He was afraid she was going to hug him or have another motherly
episode of
some nature.
“How
many hours a week?” she asked.
“Well,”
he thought hard. “How about we start you on Fridays and
Saturdays
when it’s busy and go from there?”
“Oh
Tom, that’s just wonderful! And how much….how much….”she
blushed. The
question seemed so crass.
“We
start everybody at $6 an hour,” he said firmly. It was
a full forty
cents an hour over the minimum wage, and therefore better
than working in
fast food. Mrs. Hibbert declined to work in fast food. Not
only was it
undignified, but it was awful for your skin.
“Oh
thank you!” she said. “So I should come in this
Friday?”
“No,
you’d better come in on Thursday afternoon and fill out
the paperwork
for your taxes.
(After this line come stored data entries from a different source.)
(** * graphlearn.python.nn.tf.data.dataset

    A shallow embedding of the [Dataset] class of
    [graphlearn/python/nn/tf/data/dataset.py]: the schema declarers
    ([_data_types_and_shapes], [_raw_flatten_types_and_shapes],
    [_batchgraph_types_and_shapes], [_batchgraph_flatten_types_and_shapes]),
    the two generators, and the reconstructors [get_egograph] and
    [get_batchgraph].

    Python objects are records, exceptions are values of [exn] carried by the
    [result] monad, [self] is passed explicitly and the one attribute written
    after construction started ([pos_size]) is threaded through the declarer
    that writes it.  The collaborators the file imports (the query DAG, the
    raw dataset, TensorFlow, the batch graph classes) appear as records of
    the operations the file calls on them. *)

From stdpp Require Import base list strings option.

Set Default Proof Using "Type".

(** ** Exceptions and results *)

Inductive exn :=
  | ValueError (msg : string)
  | AttributeError (attr : string)
  | KeyError (key : string)
  | IndexError
  | TypeError
  | OutOfRangeError
  | UnknownAlias (alias : string).

Inductive result (A : Type) :=
  | Ok (a : A)
  | Raise (e : exn).
Arguments Ok {A} a.
Arguments Raise {A} e.

#[global] Instance result_ret : MRet result := fun A a => Ok a.
#[global] Instance result_bind : MBind result :=
  fun A B f m => match m with Ok a => f a | Raise e => Raise e end.
#[global] Instance result_fmap : FMap result :=
  fun A B f m => match m with Ok a => Ok (f a) | Raise e => Raise e end.

(** ** TensorFlow types, shapes and symbolic tensors *)

Inductive DType := tf_int32 | tf_int64 | tf_float32 | tf_float64 | tf_string | tf_bool.

#[global] Instance DType_eq_dec : EqDecision DType.
Proof. solve_decision. Defined.

(** A dimension is bound ([Some n]) or unbound ([None], Python's [None]). *)
Abbreviation Dim := (option nat).
Abbreviation TensorShape := (list (option nat)).

(** One tensor of the tuple [Iterator.get_next()] returns: its position in
    the tuple with the declared type and shape. *)
Record Tensor := { tensor_pos : nat; tensor_dtype : DType; tensor_shape : TensorShape }.

(** ** Python dictionaries, in key order *)

Abbreviation PyDict V := (list (string * V)).

Definition dict_keys {V} (d : PyDict V) : list string := map fst d.

Fixpoint dict_getitem {V} (d : PyDict V) (key : string) : result V :=
  match d with
  | [] => Raise (KeyError key)
  | (k, v) :: d' => if bool_decide (k = key) then Ok v else dict_getitem d' key
  end.

(** ** Decoders and field masks *)

(** Opaque handle of a decoder's feature spec. *)
Record FeatureSpec := { feature_spec_id : nat }.

Record Decoder := {
  int_attr_num : nat;
  float_attr_num : nat;
  string_attr_num : nat;
  labeled : bool;
  weighted : bool;
  feature_spec : FeatureSpec }.

(** The three boolean vectors [get_mask] returns: five feature slots
    (int attrs, float attrs, string attrs, labels, weights), two id slots
    (ids, dst ids), three sparse slots (offsets, indices, dense shape). *)
Record FeatMask := {
  m_int_attrs : bool; m_float_attrs : bool; m_string_attrs : bool;
  m_labels : bool; m_weights : bool }.
Record IdMask := { m_ids : bool; m_dst_ids : bool }.
Record SparseMask := { m_offsets : bool; m_indices : bool; m_dense_shape : bool }.

Definition Masks : Type := FeatMask * IdMask * SparseMask.

Definition feat_mask_list (m : FeatMask) : list bool :=
  [m_int_attrs m; m_float_attrs m; m_string_attrs m; m_labels m; m_weights m].
Definition id_mask_list (m : IdMask) : list bool := [m_ids m; m_dst_ids m].
Definition sparse_mask_list (m : SparseMask) : list bool :=
  [m_offsets m; m_indices m; m_dense_shape m].

(** [np.array(xs)[mask]] for a boolean [mask] as long as [xs]. *)
Fixpoint np_select {A} (xs : list A) (mask : list bool) : list A :=
  match xs, mask with
  | x :: xs', b :: mask' =>
      if b then x :: np_select xs' mask' else np_select xs' mask'
  | _, _ => []
  end.

(** ** The query DAG *)

(** The shape tuple of a DagNode.  A query node always carries the batch
    dimension, so the tuple has a first entry; [shape_last] is [shape[-1]]. *)
Record Shape := { shape_first : nat; shape_rest : list nat }.

Definition shape_last (s : Shape) : nat := List.last (shape_rest s) (shape_first s).

(** A node of the query DAG with the attributes the dataset reads.
    [is_TraverseEdgeDagNode n] is [isinstance(n, TraverseEdgeDagNode)].
    Downstreams are the downstream node objects themselves. *)
Unset Elimination Schemes.
Inductive DagNode := MkDagNode {
  get_alias : string;
  is_TraverseEdgeDagNode : bool;
  node_type : string;
  shape : Shape;
  decoder : Decoder;
  sparse : bool;
  pos_downstreams : list DagNode;
  neg_downstreams : list DagNode }.
Set Elimination Schemes.

(** The query: alias resolution, the aliases it lists, its node and edge
    types, and the decoder its graph keeps per node type. *)
Record Dag := {
  dag_lookup : string -> option DagNode;
  list_alias : list string;
  node_types : list string;
  dag_edge_types : list string;
  graph_get_node_decoder : string -> Decoder }.

(** [dag.get_node(alias)]; an alias the query does not hold is an error. *)
Definition get_node (dag : Dag) (alias : string) : result DagNode :=
  match dag_lookup dag alias with
  | Some n => Ok n
  | None => Raise (UnknownAlias alias)
  end.

(** [node in nodes] for DagNode objects: a node object is identified by its
    alias, which names one node of the query. *)
Definition node_in (node : DagNode) (nodes : list DagNode) : bool :=
  existsb (fun n => bool_decide (get_alias n = get_alias node)) nodes.

(** Modelled from the spec: the three role keys of [SubKeys]
    (graphlearn.python.nn.dataset is not part of the sources): positive
    source, positive destination and negative destination, three different
    aliases. *)
Module SubKeys.
Definition POS_SRC : string := "src".
Definition POS_DST : string := "dst".
Definition NEG_DST : string := "neg_dst".
End SubKeys.

(** ** The raw dataset ([self._rds]) *)

(** Opaque [Data] object of the data dict. *)
Record Data := { data_tensors : list Tensor }.

(** What the dataset reads of the raw dataset without pulling from it: the
    keys of its mask dictionary in enumeration order, the mask resolver and
    the builder of the data dict. *)
Record RawDataset := {
  masks_keys : list string;
  get_mask : Decoder -> bool -> bool -> Masks;
  build_data_dict : list Tensor -> PyDict Data }.

(** Opaque handle of the induce function. *)
Record InduceFunc := { induce_func_id : nat }.

(** ** The batch graph classes *)

Inductive GraphClass := BatchGraph | HeteroBatchGraph.

(** The node schema handed to [from_tensors]: one [(type, decoder)] pair for
    [BatchGraph], a list of them for [HeteroBatchGraph]. *)
Inductive NodeSchema :=
  | SingleSchema (s : string * Decoder)
  | TypedSchema (l : list (string * Decoder)).

(** The edge schema: [None], or a list of [(edge type, None)] pairs. *)
Abbreviation EdgeSchema := (option (list (string * option Decoder))).

(** The object [graph.from_tensors(tensors, node_schema, edge_schema,
    additional_keys=...)] returns, as the record of the class and the
    arguments of the call. *)
Record BatchGraphObj := from_tensors {
  bg_class : GraphClass;
  bg_tensors : list Tensor;
  bg_node_schema : NodeSchema;
  bg_edge_schema : EdgeSchema;
  bg_additional_keys : list string }.

(** The object [EgoGraph(...)] returns, as the record of its six arguments. *)
Record EgoGraphObj := EgoGraph {
  ego_src : Data;
  ego_nbr_nodes : list Data;
  ego_node_schema : list (string * FeatureSpec);
  ego_nbr_nums : list nat;
  ego_nbr_edges : list Data;
  ego_edge_schema : list (string * FeatureSpec) }.

(** ** The dataset object *)

Inductive GeneratorKind := raw_flatten_generator | batchgraph_flatten_generator.

(** The iterator [tf.data.Dataset.from_generator(generator, types, shapes)
    .make_initializable_iterator()] returns. *)
Record Iterator := {
  generator : GeneratorKind;
  output_types : list DType;
  output_shapes : list TensorShape }.

(** [iterator.get_next()]: one symbolic tensor per declared field. *)
Definition get_next (it : Iterator) : list Tensor :=
  imap (fun i ts => {| tensor_pos := i; tensor_dtype := fst ts; tensor_shape := snd ts |})
       (zip (output_types it) (output_shapes it)).

(** The attributes of [self].  [pos_size] is [None] until
    [_batchgraph_flatten_types_and_shapes] writes it; [_iterator] and
    [_values] are filled last by [__init__]. *)
Record Dataset := {
  _dag : Dag;
  _induce_func : option InduceFunc;
  _additional_spec : option (PyDict (DType * TensorShape));
  _additional_keys : list string;
  edge_types : list string;
  _rds : RawDataset;
  pos_size : option nat;
  _iterator : option Iterator;
  _values : list Tensor }.

Definition set_pos_size (self : Dataset) (n : nat) : Dataset :=
  {| _dag := _dag self; _induce_func := _induce_func self;
     _additional_spec := _additional_spec self;
     _additional_keys := _additional_keys self;
     edge_types := edge_types self; _rds := _rds self;
     pos_size := Some n; _iterator := _iterator self; _values := _values self |}.

Definition set_iterator (self : Dataset) (it : Iterator) : Dataset :=
  {| _dag := _dag self; _induce_func := _induce_func self;
     _additional_spec := _additional_spec self;
     _additional_keys := _additional_keys self;
     edge_types := edge_types self; _rds := _rds self;
     pos_size := pos_size self; _iterator := Some it; _values := get_next it |}.

(** ** Schema declarers *)

(** The ten field slots in the order of the three mask vectors. *)
Definition feat_types : list DType := [tf_int64; tf_float32; tf_string; tf_int32; tf_float32].
Definition feat_shapes (node_decoder : Decoder) : list TensorShape :=
  [ [None; Some (int_attr_num node_decoder)];
    [None; Some (float_attr_num node_decoder)];
    [None; Some (string_attr_num node_decoder)];
    [None];
    [None] ].
Definition id_types : list DType := [tf_int64; tf_int64].
Definition id_shapes : list TensorShape := [ [None]; [None] ].
Definition sparse_types : list DType := [tf_int64; tf_int64; tf_int64].
Definition sparse_shapes : list TensorShape := [ [None]; [None; Some 2]; [None] ].

Definition _data_types_and_shapes (self : Dataset) (node_decoder : Decoder)
    (is_edge is_sparse : bool) : list DType * list TensorShape :=
  let '(feat_masks, id_masks, sparse_masks) :=
    get_mask (_rds self) node_decoder is_edge is_sparse in
  let feat_types := np_select feat_types (feat_mask_list feat_masks) in
  let feat_shapes := np_select (feat_shapes node_decoder) (feat_mask_list feat_masks) in
  let id_types := np_select id_types (id_mask_list id_masks) in
  let id_shapes := np_select id_shapes (id_mask_list id_masks) in
  let sparse_types := np_select sparse_types (sparse_mask_list sparse_masks) in
  let sparse_shapes := np_select sparse_shapes (sparse_mask_list sparse_masks) in
  (feat_types ++ id_types ++ sparse_types, feat_shapes ++ id_shapes ++ sparse_shapes).

(** One turn of the loop of [_raw_flatten_types_and_shapes]. *)
Definition raw_declare_alias (self : Dataset) (acc : list DType * list TensorShape)
    (alias : string) : result (list DType * list TensorShape) :=
  node ← get_node (_dag self) alias;
  let '(types, shapes) :=
    _data_types_and_shapes self (decoder node) (is_TraverseEdgeDagNode node) (sparse node) in
  Ok (fst acc ++ types, snd acc ++ shapes).

Fixpoint for_each {A B} (body : B -> A -> result B) (xs : list A) (acc : B) : result B :=
  match xs with
  | [] => Ok acc
  | x :: xs' => acc' ← body acc x; for_each body xs' acc'
  end.

Definition _raw_flatten_types_and_shapes (self : Dataset)
    : result (list DType * list TensorShape) :=
  for_each (raw_declare_alias self) (masks_keys (_rds self)) ([], []).

(** The bodies of the three loops of [_batchgraph_types_and_shapes]. *)
Definition declare_edge_index (out : list DType * list TensorShape) (edge : string)
    : list DType * list TensorShape :=
  (fst out ++ [tf_int32], snd out ++ [[Some 2; None]]).

Definition declare_node_type (self : Dataset) (out : list DType * list TensorShape)
    (node : string) : list DType * list TensorShape :=
  let '(node_types, node_shapes) :=
    _data_types_and_shapes self (graph_get_node_decoder (_dag self) node) false false in
  let out := (fst out ++ node_types, snd out ++ node_shapes) in
  (* graph_node_offsets *)
  (fst out ++ [tf_int64], snd out ++ [[None]]).

Definition declare_additional (self : Dataset) (out : list DType * list TensorShape)
    (key : string) : result (list DType * list TensorShape) :=
  match _additional_spec self with
  | None => Raise TypeError
  | Some spec =>
      ts ← dict_getitem spec key;
      Ok (fst out ++ [fst ts], snd out ++ [snd ts])
  end.

Definition _batchgraph_types_and_shapes (self : Dataset)
    : result (list DType * list TensorShape) :=
  let out : list DType * list TensorShape := ([], []) in
  (* edge index *)
  let out := fold_left declare_edge_index (edge_types self) out in
  (* nodes *)
  let out := fold_left (declare_node_type self) (node_types (_dag self)) out in
  (* additional data *)
  for_each (declare_additional self) (_additional_keys self) out.

Definition _batchgraph_flatten_types_and_shapes (self : Dataset)
    : result (list DType * list TensorShape * Dataset) :=
  '(output_types, output_shapes) ← _batchgraph_types_and_shapes self;
  let self := set_pos_size self (length output_types) in
  if bool_decide (SubKeys.NEG_DST ∈ list_alias (_dag self)) then
    '(neg_types, neg_shapes) ← _batchgraph_types_and_shapes self;
    Ok (output_types ++ neg_types, output_shapes ++ neg_shapes, self)
  else Ok (output_types, output_shapes, self).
We can show you where everything is and how
to run the cash
register.”
“Oh
dear,” her face fell.
“What
is it?” he asked. “Can’t make Thursday afternoon?”
“No.
But I’ve never run a cash register,” she said. “Are
they…difficult?”
“Don’t
worry about that!” he laughed. “You’ll get
it in no time!”
Virginia
went home over the moon at her luck. Her husband’s reaction
that
evening was more subdued.
“A
health food store?” he asked. “Well, I guess it’s
a growth industry in
California.”
She realized
that she had sprung the news on him too early in the evening.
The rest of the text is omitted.